Posts: 663
Joined: Tue May 13, 2025 3:17 am
When creating a magic system, think about how it affects the world and the people in it. Establish clear rules for how magic works—like its origins, who can use it, and what the limitations are.

For example, if magic requires energy or materials, that creates a necessity for resource management. Maybe spellcasting drains physical strength or requires rare herbs.

Also, consider the consequences of using magic. Is there a risk of backlash? Can it corrupt the user or lead to catastrophic events? This keeps things grounded and adds stakes to the game.

I’d suggest looking at different cultures and mythologies for inspiration. Just keep it simple so it’s easy for others to understand. There’s no need for overly complex systems that nobody can follow.
Posts: 1991
Joined: Fri May 09, 2025 7:57 am
Location: Seattle
Nice primer. Now stop being vague and make the rules actually hurt.

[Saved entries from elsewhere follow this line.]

(* ===== verification/Text.v ===== *)
(** Text as the services see it: lists of code points, and what they use of [str].

    The tables of Unicode (lower case, letters, white space) are those of the standard
    library and a class here. *)
From S2P Require Import Prelude DebugFmt Coordination.
Open Scope N_scope.

Abbreviation text := (list N).

(** The tables of Unicode. *)
Class Unicode := {
  to_lowercase : text -> text;
  is_alphanumeric : N -> bool;
  is_whitespace : N -> bool;
  to_lowercase_ascii : forall s, Forall (fun c => c < 128) s -> to_lowercase s = ascii_lower <$> s
}.

Fixpoint starts_with (p s : text) : bool :=
  match p, s with
  | [], _ => true
  | a :: p, b :: s => (a =? b) && starts_with p s
  | _ :: _, [] => false
  end.

(** [str::contains] *)
Fixpoint contains_text (s p : text) : bool :=
  starts_with p s || match s with [] => false | _ :: s => contains_text s p end.

(** [str::find], before the position is counted in bytes. *)
Fixpoint before (s p : text) : option text :=
  if starts_with p s then Some [] else match s with [] => None | c :: s => cons c <$> before s p end.

Definition utf8_len (c : N) : nat := if c <? 128 then 1 else if c <? 2048 then 2 else if c <? 65536 then 3 else 4.
Definition byte_len (s : text) : nat := sum_list_with utf8_len s.

(** [&s[n..]]: [None] where it panics. *)
Fixpoint slice_from (s : text) (n : nat) : option text :=
  match n, s with
  | O, _ => Some s
  | _, [] => None
  | _, c :: s => if (utf8_len c <=? n)%nat then slice_from s (n - utf8_len c) else None
  end.

Fixpoint trim_start_matches (f : N -> bool) (s : text) : text :=
  match s with [] => [] | c :: s' => if f c then trim_start_matches f s' else s end.
Definition trim_end_matches (f : N -> bool) (s : text) : text := rev (trim_start_matches f (rev s)).
Definition trim `{Unicode} (s : text) : text := trim_end_matches is_whitespace (trim_start_matches is_whitespace s).

(** [str::split] at one character. *)
Fixpoint split_on (c : N) (s : text) : list text :=
  match s with
  | [] => [[]]
  | x :: s => match split_on c s with
              | [] => [[x]]
              | l :: ls => if x =? c then [] :: l :: ls else (x :: l) :: ls
              end
  end.

Definition strip_cr (s : text) : text := match rev s with 13 :: s' => rev s' | _ => s end.

(** [str::lines] *)
Fixpoint end_lines (l : list text) : list text :=
  match l with
  | [] => []
  | [last] => match last with [] => [] | _ => [last] end
  | x :: l => strip_cr x :: end_lines l
  end.
Definition lines (s : text) : list text := end_lines (split_on 10 s).

Fixpoint join (sep : text) (l : list text) : text :=
  match l with [] => [] | [x] => x | x :: l => x ++ sep ++ join sep l end.

Definition nonempty (s : text) : bool := match s with [] => false | _ => true end.

(** [str::split_whitespace] *)
Fixpoint words_loop `{Unicode} (word : text) (s : text) : list text :=
  match s with
  | [] => match word with [] => [] | _ => [rev word] end
  | c :: s => if is_whitespace c then match word with [] => words_loop [] s | _ => rev word :: words_loop [] s end
              else words_loop (c :: word) s
  end.
Definition split_whitespace `{Unicode} (s : text) : list text := words_loop [] s.
(** The first memory, what was made of it, and what was made of that. *)
Lemma erase_is_exact_witness :
  exists rc s', forget 0 family = Some (Ok rc, s') /\ (forall y, fact_of 7 (me_graph family) 0 y -> y <> 0 -> y ∈ cascaded rc).
Proof.
  destruct (held (origin user) (me_graph family) 0) as [r|] eqn:Hr; [|vm_compute in Hr; discriminate].
  destruct (erase_is_exact five lands 0 tt user) with (fuel := 20%nat) (s := family) (id := 0) (r := r) as (rc & s' & T & Hrun & _ & _ & _ & _ & Hc).
  - by vm_compute.
  - by vm_compute.
  - done.
  - exact family_finite.
  - exact family_awake.
  - exact Hr.
  - apply Nat.ltb_lt. by vm_compute.
  - exists rc, s'. split; [exact Hrun|exact Hc].
Defined.
End witnesses.
Lemma depends_edges_ok now m t (g : kg) x eids l :
  depends_edges now m t g x eids = Ok l ->
  (length l <= length eids)%nat
  /\ forall y, y ∈ l <-> exists eid e, eid ∈ eids /\ edges (index g) !! eid = Some e /\ edge_tombstone e = false /\ triple e = (x, lit "depends_on", y).
Proof.
  revert l. induction eids as [|eid eids IH]; intros l; simpl.
  - intros [= <-]. split; [done|]. intros y. rewrite elem_of_nil. split; [done|]. by intros (eid & e & ?%elem_of_nil & _).
  - destruct (depends_edge now m t g x eid) as [o|] eqn:Ho; [|done]. simpl.
    destruct (depends_edges now m t g x eids) as [rest|]; [|done]. simpl. intros [= <-]. destruct (IH rest eq_refl) as [Hlen Hrest].
    apply depends_edge_ok in Ho as (e & He & Hy). split; [rewrite length_app; destruct o; simpl; lia|].
    intros y. rewrite elem_of_app, Hrest. split.
    + intros [Hin|(eid' & e' & Hin & Hr)]; [|exists eid', e'; split; [by right|done]]. destruct o as [z|]; [|by apply elem_of_nil in Hin].
      apply list_elem_of_singleton in Hin as ->. exists eid, e. split; [left|]. split; [done|]. by apply Hy.
    + intros (eid' & e' & [->|Hin]%elem_of_cons & He' & Hr); [left|right; by exists eid', e'].
      assert (e' = e) as -> by congruence. apply Hy in Hr as ->. by left.
Qed.

Lemma targets_ok now m t (g : kg) x l :
  adjacency (index g) -> targets now m t g x = Ok l ->
  x ∈ dom (nodes (index g)) /\ (length l <= degree g x)%nat /\ forall y, y ∈ l <-> needs (index g) x y.
Proof.
  intros Hadj. unfold targets, KnowledgeGraph.explain at 1. destruct (KnowledgeGraph.require now m t READ); [|done]. simpl.
  destruct (nodes (index g) !! x) as [n|] eqn:Hn; [|done]. destruct (negb _); [done|]. simpl. intros Hl.
  apply depends_edges_ok in Hl as [Hlen Hy]. split; [by apply elem_of_dom|]. split.
  - etrans; [exact Hlen|]. etrans; [apply length_dedup_sorted|]. rewrite (Permutation_length (sort_by_key_perm _ _)), length_app. done.
  - intros y. rewrite Hy. split; intros (eid & e & Hr).
    + destruct Hr as (_ & Hr). by exists eid, e.
    + exists eid, e. split; [|done]. rewrite elem_of_dedup_sorted, sort_by_key_perm, elem_of_app. left. apply (aj_forward _ Hadj).
      exists e. destruct Hr as (He & _ & Ht). split; [done|]. by injection Ht.
Qed.

(** *** The search for a cycle *)

Lemma degrees_take (g : kg) (xs : gset NodeId) x : x ∈ xs -> degrees g xs = (degree g x + degrees g (xs ∖ {[x]}))%nat.
Proof.
  intros Hx. unfold degrees. assert (Hp : elements xs ≡ₚ x :: elements (xs ∖ {[x]})).
  { rewrite <- elements_union_singleton by set_solver. by rewrite <- union_difference_singleton_L. }
  by rewrite Hp.
Qed.

(** The search answers, unless it meets a node it may not read; and the answer is right. *)
Lemma cycle_loop_spec now m t (g : kg) from to fuel visited stack :
  adjacency (index g) ->
  (length stack + degrees g (dom (nodes (index g)) ∖ visited) < fuel)%nat ->
  (forall x, x ∈ stack -> rtc (needs (index g)) to x) ->
  (to ∈ visited \/ to ∈ stack) -> from ∉ visited ->
  (forall x y, x ∈ visited -> needs (index g) x y -> y ∈ visited \/ y ∈ stack) ->
  match cycle_loop fuel now m t g from visited stack with
  | Some (Ok b) => b = true <-> rtc (needs (index g)) to from
  | Some (Err _) => True
  | None => False
  end.
Proof.
  intros Hadj. revert visited stack. induction fuel as [|fuel IH]; intros visited stack Hfuel Hreach Hto Hfrom Hclosed; [lia|].
  destruct stack as [|x stack]; cbn [cycle_loop].
  - split; [done|]. intros Hr. exfalso. apply Hfrom. destruct Hto as [Hto|?%elem_of_nil]; [|done].
    clear -Hr Hto Hclosed. induction Hr as [|x y z Hxy _ IHr]; [done|]. apply IHr. by destruct (Hclosed x y Hto Hxy) as [?|?%elem_of_nil].
  - destruct (N.eqb_spec x from) as [->|Hne]; [split; [intros _|done]; apply Hreach; left|].
    case_bool_decide as Hv.
    + apply IH; [cbn [length] in Hfuel; lia|intros y Hy; apply Hreach; by right| |done|].
      * destruct Hto as [Hto|[->|Hto]%elem_of_cons]; [by left|by left|by right].
      * intros y z Hy Hyz. destruct (Hclosed y z Hy Hyz) as [?|[->|?]%elem_of_cons]; [by left|by left|by right].
    + destruct (targets now m t g x) as [l|err] eqn:Ht; [|done]. apply targets_ok in Ht as (Hx & Hlen & Hl); [|done].
      assert (Hin : forall y, y ∈ rev l ++ stack <-> needs (index g) x y \/ y ∈ stack).
      { intros y. rewrite elem_of_app, <- Hl, !list_elem_of_In, <- in_rev. done. }
      apply IH.
      * rewrite length_app, length_rev. cbn [length] in Hfuel.
        rewrite (degrees_take g (dom (nodes (index g)) ∖ visited) x) in Hfuel by set_solver.
        replace (dom (nodes (index g)) ∖ ({[x]} ∪ visited)) with (dom (nodes (index g)) ∖ visited ∖ {[x]}) by set_solver. lia.
      * intros y [Hxy|Hy]%Hin; [|apply Hreach; by right]. eapply rtc_r; [apply Hreach; left|done].
      * rewrite Hin, elem_of_union, elem_of_singleton. destruct Hto as [Hto|[->|Hto]%elem_of_cons]; [by left; right|by left; left|by right; right].
      * rewrite elem_of_union, elem_of_singleton. by intros [->|?].
      * intros y z. rewrite Hin, !elem_of_union, !elem_of_singleton. intros [->|Hy] Hyz; [by right; left|].
        destruct (Hclosed y z Hy Hyz) as [?|[->|?]%elem_of_cons]; [by left; right|by left; left|by right; right].
Qed.
(** [buf.resize] and [copy_from_slice]. *)
Definition write_at (buf : list N) (offset : nat) (data : list N) : list N :=
  let buf := buf ++ replicate (offset + length data - length buf) 0 in
  take offset buf ++ data ++ drop (offset + length data) buf.

Section mount.
Context `{Codec (WalRecord Json)} `{Aead} `{HashIter} {M : Type} `{Authority M} {C : Type} `{ContextResolver Json M C} `{JsonBytes}.
Context (to_value : Record_ (V := Json) -> Json) (outside : nat -> WriteEnv).

Abbreviation filesystem := (SemanticFilesystem (C := C)).

(** The monitor and the token of the mount are arguments. *)
Record PosixMount := mkMount {
  pm_fs : filesystem;
  inodes : InodeTable;
  next_fh : N;
  write_buffers : gmap N (list N * bool);
  fh_paths : gmap N text
}.

Definition new_mount (fs : filesystem) : PosixMount := mkMount fs new_inodes 1 ∅ ∅.
Definition with_fs (p : PosixMount) (fs : filesystem) := mkMount fs (inodes p) (next_fh p) (write_buffers p) (fh_paths p).
Definition with_inodes (p : PosixMount) (t : InodeTable) := mkMount (pm_fs p) t (next_fh p) (write_buffers p) (fh_paths p).
Definition with_handles (p : PosixMount) (n : N) (w : gmap N (list N * bool)) (f : gmap N text) := mkMount (pm_fs p) (inodes p) n w f.

(** A call is answered or refused; [None] where a loop does not end. *)
Definition MountM (T : Type) : Type := PosixMount -> option (Result T Errno * PosixMount).

#[local] Instance mount_ret : MRet MountM := fun T a p => Some (Ok a, p).
#[local] Instance mount_bind : MBind MountM := fun T U k e p =>
  match e p with
  | Some (Ok a, p) => k a p
  | Some (Err f, p) => Some (Err f, p)
  | None => None
  end.

Definition found {T : Type} (o : option T) (e : Errno) : MountM T := fun p => Some (ok_or o e, p).
Definition looks {T : Type} (f : PosixMount -> T) : MountM T := fun p => Some (Ok (f p), p).
Definition on_fs {T : Type} (f : FsM (C := C) T) (e : Errno) : MountM T := fun p =>
  '(r, fs) ← f (pm_fs p); Some (match r with Ok a => Ok a | Err _ => Err e end, with_fs p fs).
Definition number (path : text) : MountM N := fun p => let '(ino, t) := ino_for (inodes p) path in Some (Ok ino, with_inodes p t).

Definition path_at (ino : N) : MountM text := fun p => Some (ok_or (path_for (inodes p) ino) ENOENT, p).
Definition numbered_children (path : text) (l : list DirEntry) : MountM (list (text * bool * N)) := fun p =>
  let '(l, tb) := ino_for_each (inodes p) path (children_of path l) in Some (Ok l, with_inodes p tb).
Definition handles (f : PosixMount -> PosixMount) : MountM unit := fun p => Some (Ok tt, f p).

(** What [commit] writes back, if the handle has uncommitted bytes. *)
Definition uncommitted (p : PosixMount) (fh : N) : option (text * list N) :=
  path ← fh_paths p !! fh;
  '(buf, dirty) ← write_buffers p !! fh;
  if (dirty : bool) then Some (path, buf) else None.

Definition metadata_of (buf : list N) : Json :=
  default (JObject [(lit "text", JString (from_utf8_lossy buf))]) (json_parse buf).

Definition commit (now : Instant) (m : M) (t : CapabilityToken) (fh : N) : MountM unit := fun p =>
  match uncommitted p fh with
  | None => Some (Ok tt, p)
  | Some (path, buf) =>
      let p := with_handles p (next_fh p) (<[fh := (buf, false)]> (write_buffers p)) (fh_paths p) in
      '(_, fs) ← write_back to_value outside now m t path (metadata_of buf) (pm_fs p);
      Some (Ok tt, with_fs p fs)
  end.

Definition entries (now : Instant) (m : M) (t : CapabilityToken) : MountM (list DirEntry) := on_fs (all_paths now m t) EIO.

Definition describe (now : Instant) (m : M) (t : CapabilityToken) (ino : N) (id : NodeId) (e : Errno) : MountM FileAttr :=
  n ← on_fs (get_object now m t id) e; mret (file_attr ino n).

(** [name] is [None] if it is not UTF-8. *)
Definition lookup (now : Instant) (m : M) (t : CapabilityToken) (parent : N) (name : option text) : MountM FileAttr :=
  name ← found name ENOENT;
  parent_path ← path_at parent;
  l ← entries now m t;
  kind ← found (child name (children_of parent_path l)) ENOENT;
  ino ← number (full_path parent_path name);
  match kind with
  | Directory => mret (dir_attr ino)
  | File id => describe now m t ino id ENOENT
  end.

Definition getattr (now : Instant) (m : M) (t : CapabilityToken) (ino : N) : MountM FileAttr :=
  if ino =? ROOT_INO then mret (dir_attr ROOT_INO)
  else
    path ← path_at ino;
    l ← entries now m t;
    if existsb (fun e => match strip_prefix (path ++ [slash]) (de_path e) with Some _ => true | None => false end) l then mret (dir_attr ino)
    else
      e ← found (List.find (fun e => bool_decide (de_path e = path)) l) ENOENT;
      describe now m t ino (de_object e) ENOENT.

(** [room] entries fit into the reply; each has the offset after it. *)
Definition readdir (now : Instant) (m : M) (t : CapabilityToken) (ino : N) (offset room : nat) : MountM (list (N * N * bool * text)) :=
  path ← path_at ino;
  l ← entries now m t;
  listing ← numbered_children path l;
  let all := (lit ".", true, ino) :: (lit "..", true, ino) :: listing in
  mret (take room (drop offset (imap (fun i x => (x.2, N.of_nat i + 1, x.1.2, x.1.1)) all))).

Definition read (now : Instant) (m : M) (t : CapabilityToken) (ino : N) (offset size : nat) : MountM (list N) :=
  path ← path_at ino;
  l ← entries now m t;
  e ← found (List.find (fun e => bool_decide (de_path e = path)) l) ENOENT;
  n ← on_fs (get_object now m t (de_object e)) ENOENT;
  mret (take size (drop offset (json_bytes (node_metadata n)))).

Definition open_handle (path : text) : MountM N := fun p =>
  Some (Ok (next_fh p), with_handles p (u64_add (next_fh p) 1) (<[next_fh p := ([], false)]> (write_buffers p)) (<[next_fh p := path]> (fh_paths p))).

Definition next_handle : MountM N := fun p =>
  Some (Ok (next_fh p), with_handles p (u64_add (next_fh p) 1) (write_buffers p) (fh_paths p)).

Definition open (ino : N) (writable : bool) : MountM N :=
  path ← path_at ino;
  if writable then open_handle path else next_handle.

Definition write (fh : N) (offset : nat) (data : list N) : MountM nat := fun p =>
  match write_buffers p !! fh with
  | None => Some (Err EBADF, p)
  | Some (buf, _) => Some (Ok (length data), with_handles p (next_fh p) (<[fh := (write_at buf offset data, true)]> (write_buffers p)) (fh_paths p))
  end.

Definition flush (now : Instant) (m : M) (t : CapabilityToken) (fh : N) : MountM unit := commit now m t fh.

Definition release (now : Instant) (m : M) (t : CapabilityToken) (fh : N) : MountM unit :=
  commit now m t fh;;
  handles (fun p => with_handles p (next_fh p) (delete fh (write_buffers p)) (delete fh (fh_paths p))).

Definition create (now : Instant) (m : M) (t : CapabilityToken) (parent : N) (name : option text) : MountM (FileAttr * N) :=
  name ← found name ENOENT;
  parent_path ← path_at parent;
  let full := full_path parent_path name in
  id ← on_fs (write_back to_value outside now m t full (JObject [])) EACCES;
  n ← on_fs (get_object now m t id) EIO;
  ino ← number full;
  fh ← open_handle full;
  mret (file_attr ino n, fh).

Definition resolved (now : Instant) (m : M) (t : CapabilityToken) (path : text) : MountM (option NodeId) := fun p =>
  '(r, fs) ← resolve_path now m t path (pm_fs p); Some (Ok (match r with Ok id => Some id | Err _ => None end), with_fs p fs).

Definition mkdir (now : Instant) (m : M) (t : CapabilityToken) (parent : N) (name : option text) : MountM FileAttr :=
  name ← found name ENOENT;
  parent_path ← path_at parent;
  parent_id ← match parent_path with
              | [] => mret None
              | _ => resolved now m t parent_path
              end;
  id ← on_fs (mkcollection to_value outside now m t name parent_id) EACCES;
  on_fs (get_object now m t id) EIO;;
  ino ← number (full_path parent_path name);
  mret (dir_attr ino).
End mount.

Decide one thing everyone can measure: energy source (mana, life force, ritual time), the unit of cost, and what happens if you try to bend the math. People forget to make consequences quantifiable — without that, "you faint" and "the universe collapses" sit on equal footing and players pick the dramatic option every time.

Think about scale. Small tricks should cost tiny, boring resources. World-changing magic should require time, logistics, and political risk. If a single spell undoes a war, you either invent bureaucracy or your plot is a soap bubble.

Make scarcity meaningful. If magic relies on herbs, let control of herb sources translate to power, trade disputes, smuggling, and wars. If it’s innate, build caste systems, rituals to awaken talent, and black markets for “induction kits.”

Add failure modes that are interesting, not just “you die.” Corruption, permanent memory loss, geographic blight, or magic-resistant zones give storytellers hooks and force players to think beyond spamming spells.

Keep mechanics simple enough to explain in one sentence, but with knobs you can tune. Example: “Casters draw from a local mana pool; each spell drains X units; draining below zero creates a backlash phenomenon Y.” That’s simple, predictable, and improv-friendly.

Finally: balance for narrative, not fairness. If you want dramatic stakes, make magic expensive and political. If you want sandbox fun, make small-scale magic cheap and plentiful but keep the big stuff gated.

There. Now go write something that actually punishes reckless protagonists.